PAURE INFANTILI
Succede spesso che il bambino piccolo si svegli di notte in preda a qualche brutto sogno (che magari si riferisce a uno spettacolo televisivo appena visto) e chiami la mamma per trovare conforto e protezione. Le paure infantili sono alimentate molte volte dagli stessi adulti, dai loro racconti e dalle loro minacce di abbandono o di far venire il lupo o l’uomo nero “se fai il cattivo”. La via per aiutare il bambino a superare uno stato di ansia non e certo quella di minimizzare o, peggio ancora, di deridere i suoi timori, ma quella di creargli intorno un’atmosfera di serenità e di sicurezza.

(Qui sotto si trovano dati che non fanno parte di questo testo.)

Definition ok_A_Indices (x : A_Indices.t Node) : bool :=
  opt_ok ok_expr x.(A_Indices.lidx) && opt_ok ok_expr x.(A_Indices.uidx) &&
  if_ok (notnull x.(A_Indices.lidx)) x.(A_Indices.is_slice).

Definition ok_indirection_el (n : Node) : bool :=
  match n with
  | N_Value (String_ _) => true
  | N_A_Star _ => true
  | N_A_Indices x => ok_A_Indices x
  | _ => false
  end.

Definition ok_indirection (l : list Node) : bool := forallb ok_indirection_el l.

Definition ok_ColumnRef (x : ColumnRef.t Node) : bool :=
  match x.(ColumnRef.fields) with
  | N_Value (String_ _) :: l | N_A_Star _ :: l => ok_indirection l
  | _ => false
  end.

Definition const_integer (n : Node) : bool :=
  match n with N_A_Const {| A_Const.val := Integer _ |} => true | _ => false end.

Definition ok_interval (typmods : list Node) : bool :=
  match typmods with
  | [] => true
  | N_A_Const {| A_Const.val := Integer z |} :: rest =>
      notnull (interval_fields z) &&
      match rest with
      | [t2] => const_integer t2
      | _ => true
      end
  | _ => false
  end.

Definition ok_typmod (n : Node) : bool :=
  match n with
  | N_A_Const c => ok_A_Const c
  | N_ParamRef p => ok_ParamRef p
  | N_ColumnRef c => ok_ColumnRef c
  | _ => false
  end.

(** Exception: the name of a type of [pg_catalog] that has no short form is
    printed without quotes. *)
Definition ok_pg_catalog_type (name : string) (typmods : list Node) : bool :=
  if String.eqb name "timetz" || String.eqb name "timestamptz" then forallb const_integer typmods
  else if String.eqb name "interval" then ok_interval typmods
  else raw name && forallb ok_typmod typmods.

(** The name of a type written [pg_catalog.name]. *)
Definition pg_catalog_name (names : list Node) : option string :=
  match names with
  | [N_Value (String_ schema); N_Value (String_ name)] =>
      if String.eqb schema "pg_catalog" then Some name else None
  | _ => None
  end.

Definition ok_TypeName (x : TypeName.t Node) : bool :=
  some_names x.(TypeName.names) &&
  match pg_catalog_name x.(TypeName.names) with
  | Some name => ok_pg_catalog_type name x.(TypeName.typmods)
  | None => forallb ok_typmod x.(TypeName.typmods)
  end.

Definition ok_TypeName_node (n : Node) : bool :=
  match n with N_TypeName x => ok_TypeName x | _ => false end.

Definition ok_SortBy (n : Node) : bool :=
  match n with
  | N_SortBy x =>
      some_ok ok_expr x.(SortBy.node) &&
      if_ok (bool_decide (x.(SortBy.sortby_dir) = SORTBY_USING))
        (ok_operator x.(SortBy.useOp) &&
         (* exception: no space between the operator and NULLS FIRST *)
         bool_decide (x.(SortBy.sortby_nulls) = SORTBY_NULLS_DEFAULT))
  | _ => false
  end.

Definition ok_sort (l : list Node) : bool := forallb ok_SortBy l.

Definition ok_frame_start (x : WindowDef.t Node) : bool :=
  let on := flag x.(WindowDef.frameOptions) in
  if on FRAMEOPTION_START_UNBOUNDED_PRECEDING then true
  else if on FRAMEOPTION_START_UNBOUNDED_FOLLOWING then false
  else if on FRAMEOPTION_START_CURRENT_ROW then true
  else if_ok (on FRAMEOPTION_START_OFFSET_PRECEDING || on FRAMEOPTION_START_OFFSET_FOLLOWING)
    (some_ok ok_expr x.(WindowDef.startOffset)).

Definition ok_frame_end (x : WindowDef.t Node) : bool :=
  let on := flag x.(WindowDef.frameOptions) in
  if on FRAMEOPTION_END_UNBOUNDED_PRECEDING then false
  else if on FRAMEOPTION_END_UNBOUNDED_FOLLOWING then true
  else if on FRAMEOPTION_END_CURRENT_ROW then true
  else if_ok (on FRAMEOPTION_END_OFFSET_PRECEDING || on FRAMEOPTION_END_OFFSET_FOLLOWING)
    (some_ok ok_expr x.(WindowDef.endOffset)).

Definition ok_WindowDef (x : WindowDef.t Node) : bool :=
  forallb ok_expr x.(WindowDef.partitionClause) &&
  ok_sort x.(WindowDef.orderClause) &&
  if_ok (flag x.(WindowDef.frameOptions) FRAMEOPTION_NONDEFAULT)
    (ok_frame_start x &&
     if_ok (flag x.(WindowDef.frameOptions) FRAMEOPTION_BETWEEN) (ok_frame_end x)).

(** The name of a named argument is printed without quotes. *)
Definition ok_func_arg (n : Node) : bool :=
  match n with
  | N_NamedArgExpr x =>
      some_ok raw x.(NamedArgExpr.name) && some_ok ok_expr x.(NamedArgExpr.arg)
  | _ => ok_expr n
  end.

Definition ok_over (x : WindowDef.t Node) : bool :=
  match x.(WindowDef.name) with
  | Some name => raw name
  | None => ok_WindowDef x
  end.

Definition ok_FuncCall (x : FuncCall.t Node) : bool :=
  if is_overlay x then forallb ok_expr x.(FuncCall.args)
  else
    some_names x.(FuncCall.funcname) &&
    forallb ok_func_arg x.(FuncCall.args) &&
    ok_sort x.(FuncCall.agg_order) &&
    opt_ok ok_expr x.(FuncCall.agg_filter) &&
    opt_ok ok_over x.(FuncCall.over).

Definition ok_SubLink (x : SubLink.t Node) : bool :=
  some_ok ok_select x.(SubLink.subselect) &&
  match x.(SubLink.subLinkType) with
  | EXISTS_SUBLINK | EXPR_SUBLINK | ARRAY_SUBLINK => true
  | ALL_SUBLINK => some_ok ok_expr x.(SubLink.testexpr) && ok_operator x.(SubLink.operName)
  | ANY_SUBLINK =>
      some_ok ok_expr x.(SubLink.testexpr) &&
      if_ok (nonempty x.(SubLink.operName)) (ok_operator x.(SubLink.operName))
  | ROWCOMPARE_SUBLINK | MULTIEXPR_SUBLINK | CTE_SUBLINK => false
  end.

(** [name] is the one string [s1] or [s2]. *)
Definition name_is (s1 s2 : string) (name : list Node) : bool :=
  match name with
  | [N_Value (String_ s)] => String.eqb s s1 || String.eqb s s2
  | _ => false
  end.

Definition ok_similar (n : Node) : bool :=
  match n with
  | N_FuncCall x =>
      match x.(FuncCall.funcname), x.(FuncCall.args) with
      | [N_Value (String_ s1); N_Value (String_ s2)], ([_] | [_; _]) =>
          String.eqb s1 "pg_catalog" && String.eqb s2 "similar_to_escape" &&
          forallb ok_expr x.(FuncCall.args)
      | _, _ => false
      end
  | _ => false
  end.

Definition some_list (p : Node -> bool) (n : Node) : bool :=
  match n with N_List l => nonempty l && forallb p l | _ => false end.

Definition ok_A_Expr (x : A_Expr.t Node) : bool :=
  let name := x.(A_Expr.name) in
  let lexpr := x.(A_Expr.lexpr) in
  let rexpr := x.(A_Expr.rexpr) in
  match x.(A_Expr.kind) with
  | AEXPR_OP => opt_ok ok_expr lexpr && ok_operator name && opt_ok ok_expr rexpr
  | AEXPR_OP_ANY | AEXPR_OP_ALL => some_ok ok_expr lexpr && ok_operator name && some_ok ok_expr rexpr
  | AEXPR_DISTINCT | AEXPR_NOT_DISTINCT | AEXPR_NULLIF =>
      name_is "=" "=" name && some_ok ok_expr lexpr && some_ok ok_expr rexpr
  | AEXPR_OF =>
      name_is "=" "<>" name && some_ok ok_expr lexpr && some_ok (some_list ok_TypeName_node) rexpr
  | AEXPR_IN => name_is "=" "<>" name && some_ok ok_expr lexpr && some_ok (some_list ok_expr) rexpr
  | AEXPR_LIKE => name_is "~~" "!~~" name && some_ok ok_expr lexpr && some_ok ok_expr rexpr
  | AEXPR_ILIKE => name_is "~~*" "!~~*" name && some_ok ok_expr lexpr && some_ok ok_expr rexpr
  | AEXPR_SIMILAR => name_is "~" "!~" name && some_ok ok_expr lexpr && some_ok ok_similar rexpr
  | AEXPR_BETWEEN | AEXPR_NOT_BETWEEN | AEXPR_BETWEEN_SYM | AEXPR_NOT_BETWEEN_SYM =>
      match name with [n] => str_ok raw_text n | _ => false end &&
      some_ok ok_expr lexpr && some_ok (some_list ok_expr) rexpr
  | AEXPR_PAREN => false
  end.

Definition ok_BoolExpr (x : BoolExpr.t Node) : bool :=
  match x.(BoolExpr.boolop) with
  | AND_EXPR | OR_EXPR => nonempty x.(BoolExpr.args)
  | NOT_EXPR => (List.length x.(BoolExpr.args) =? 1)%nat
  end &&
  forallb ok_expr x.(BoolExpr.args).

Definition ok_CollateClause (x : CollateClause.t Node) : bool :=
  opt_ok ok_expr x.(CollateClause.arg) && some_names x.(CollateClause.collname).

Definition ok_NullTest (x : NullTest.t Node) : bool :=
  negb x.(NullTest.argisrow) && some_ok ok_expr x.(NullTest.arg).

Definition ok_BooleanTest (x : BooleanTest.t Node) : bool := some_ok ok_expr x.(BooleanTest.arg).

Definition ok_CaseWhen (n : Node) : bool :=
  match n with
  | N_CaseWhen x => some_ok ok_expr x.(CaseWhen.expr) && some_ok ok_expr x.(CaseWhen.result)
  | _ => false
  end.

Definition ok_CaseExpr (x : CaseExpr.t Node) : bool :=
  opt_ok ok_expr x.(CaseExpr.arg) && forallb ok_CaseWhen x.(CaseExpr.args) &&
  opt_ok ok_expr x.(CaseExpr.defresult).

Definition ok_CoalesceExpr (x : CoalesceExpr.t Node) : bool := forallb ok_expr x.(CoalesceExpr.args).
Definition ok_MinMaxExpr (x : MinMaxExpr.t Node) : bool := forallb ok_expr x.(MinMaxExpr.args).
Definition ok_GroupingFunc (x : GroupingFunc.t Node) : bool := forallb ok_expr x.(GroupingFunc.args).
Definition ok_A_ArrayExpr (x : A_ArrayExpr.t Node) : bool := forallb ok_expr x.(A_ArrayExpr.elements).

Definition ok_RowExpr (x : RowExpr.t Node) : bool :=
  negb (bool_decide (x.(RowExpr.row_format) = COERCE_EXPLICIT_CAST)) &&
  forallb ok_expr x.(RowExpr.args).

Definition ok_A_Indirection (x : A_Indirection.t Node) : bool :=
  some_ok ok_expr x.(A_Indirection.arg) &&
  nonempty x.(A_Indirection.indirection) && ok_indirection x.(A_Indirection.indirection).

Definition ok_TypeCast (x : TypeCast.t Node) : bool :=
  some_ok ok_TypeName x.(TypeCast.typeName) && some_ok ok_expr x.(TypeCast.arg).

Definition ok_xml_target (n : Node) : bool :=
  match n with N_ResTarget x => some_ok ok_expr x.(ResTarget.val) | _ => false end.

Definition const_string (n : Node) : bool :=
  match n with
  | N_TypeCast {| TypeCast.arg := Some (N_A_Const {| A_Const.val := String_ _ |}) |} => true
  | _ => false
  end.

Definition ok_XmlExpr (x : XmlExpr.t Node) : bool :=
  let args := x.(XmlExpr.args) in
  match x.(XmlExpr.op) with
  | IS_XMLCONCAT => forallb ok_expr args
  | IS_XMLELEMENT =>
      notnull x.(XmlExpr.name) && forallb ok_xml_target x.(XmlExpr.named_args) && forallb ok_expr args
  | IS_XMLFOREST => forallb ok_xml_target x.(XmlExpr.named_args)
  | IS_XMLPARSE => match args with [a; t] => ok_expr a && const_string t | _ => false end
  | IS_XMLPI => notnull x.(XmlExpr.name) && match args with [] => true | a :: _ => ok_expr a end
  | IS_XMLROOT =>
      match args with
      | a :: v :: s :: _ => ok_expr a && IsA_A_Const v && ok_expr v && const_integer s
      | _ => false
      end
  | IS_XMLSERIALIZE => false
  | IS_DOCUMENT => match args with [a] => ok_expr a | _ => false end
  end.

Definition ok_XmlSerialize (x : XmlSerialize.t Node) : bool :=
  some_ok ok_expr x.(XmlSerialize.expr) && some_ok ok_TypeName x.(XmlSerialize.typeName).

Definition ok_expr_body (n : Node) : bool :=
  match n with
  | N_FuncCall x => ok_FuncCall x
  | N_XmlExpr x => ok_XmlExpr x
  | N_TypeCast x => ok_TypeCast x
  | N_A_Const x => ok_A_Const x
  | N_ColumnRef x => ok_ColumnRef x
  | N_A_Expr x => ok_A_Expr x
  | N_CaseExpr x => ok_CaseExpr x
  | N_A_ArrayExpr x => ok_A_ArrayExpr x
  | N_NullTest x => ok_NullTest x
  | N_XmlSerialize x => ok_XmlSerialize x
  | N_ParamRef x => ok_ParamRef x
  | N_BoolExpr x => ok_BoolExpr x
  | N_SubLink x => ok_SubLink x
  | N_RowExpr x => ok_RowExpr x
  | N_CoalesceExpr x => ok_CoalesceExpr x
  | N_SetToDefault _ => true
  | N_A_Indirection x => ok_A_Indirection x
  | N_CollateClause x => ok_CollateClause x
  | N_CurrentOfExpr x => ok_CurrentOfExpr x
  | N_SQLValueFunction x => true
  | N_MinMaxExpr x => ok_MinMaxExpr x
  | N_BooleanTest x => ok_BooleanTest x
  | N_GroupingFunc x => ok_GroupingFunc x
  | _ => false
  end.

Possiamo dividere le paure infantili nei seguenti sottogruppi: (a) stato generale di ansia, che si acutizza in modo eccessivo in certe situazioni, come quando il bambino si procura una piccola ferita, oppure viene lasciato solo nel suo lettino. Vi comprendiamo anche casi di spiccata incapacità di sopportare una separazione dalla madre; di pianto isterico nel tentativo di unirsi ad un gruppo di bambini e l’intolleranza di qualunque cambiamento di abitudini; (b) terrori notturni, sia che si tratti di paura di qualcosa di ben determinato, sia che il bambino viva uno stato confuso e indefinito di terrore; (c) fobie specifiche, ad esempio, di insetti, di cadere da un precipizio, di personaggi grotteschi come Punch e Yudy, di immagini di animali con i cappelli, delle risate degli adulti, della pioggia e dei temporali, di fare il bagno, dell’acqua che scorre via dalla vasca da bagno, di farsi lavare i capelli, dei cappelli, degli aerei, delle cose che volano, delle bambole un po’ grandi, di qualunque cosa fatta di gomma (un bambino si rifiutava di giocare vicino ad un tavolo sul quale era posata una bambola di gomma), del ragazzo che porta i giornali, delle campane della chiesa, di scendere le scale, delle nuvole, delle lezioni di storia, delle narrazioni bibliche, di prendere le medicine, delle persone alte vestite di scuro, di tutti coloro che sono affetti da qualche infermità fisica, di certi fiori, come le bocche di leone, del telefono, del vaso da notte, del sedile del WC, di una motocicletta nera, paura che la madre esca perché si teme che ella si faccia del male. Tutte queste paure possono diventare talmente gravi da costituire un problema serio per le famiglie. Ecco alcuni esempi di queste paure infantili.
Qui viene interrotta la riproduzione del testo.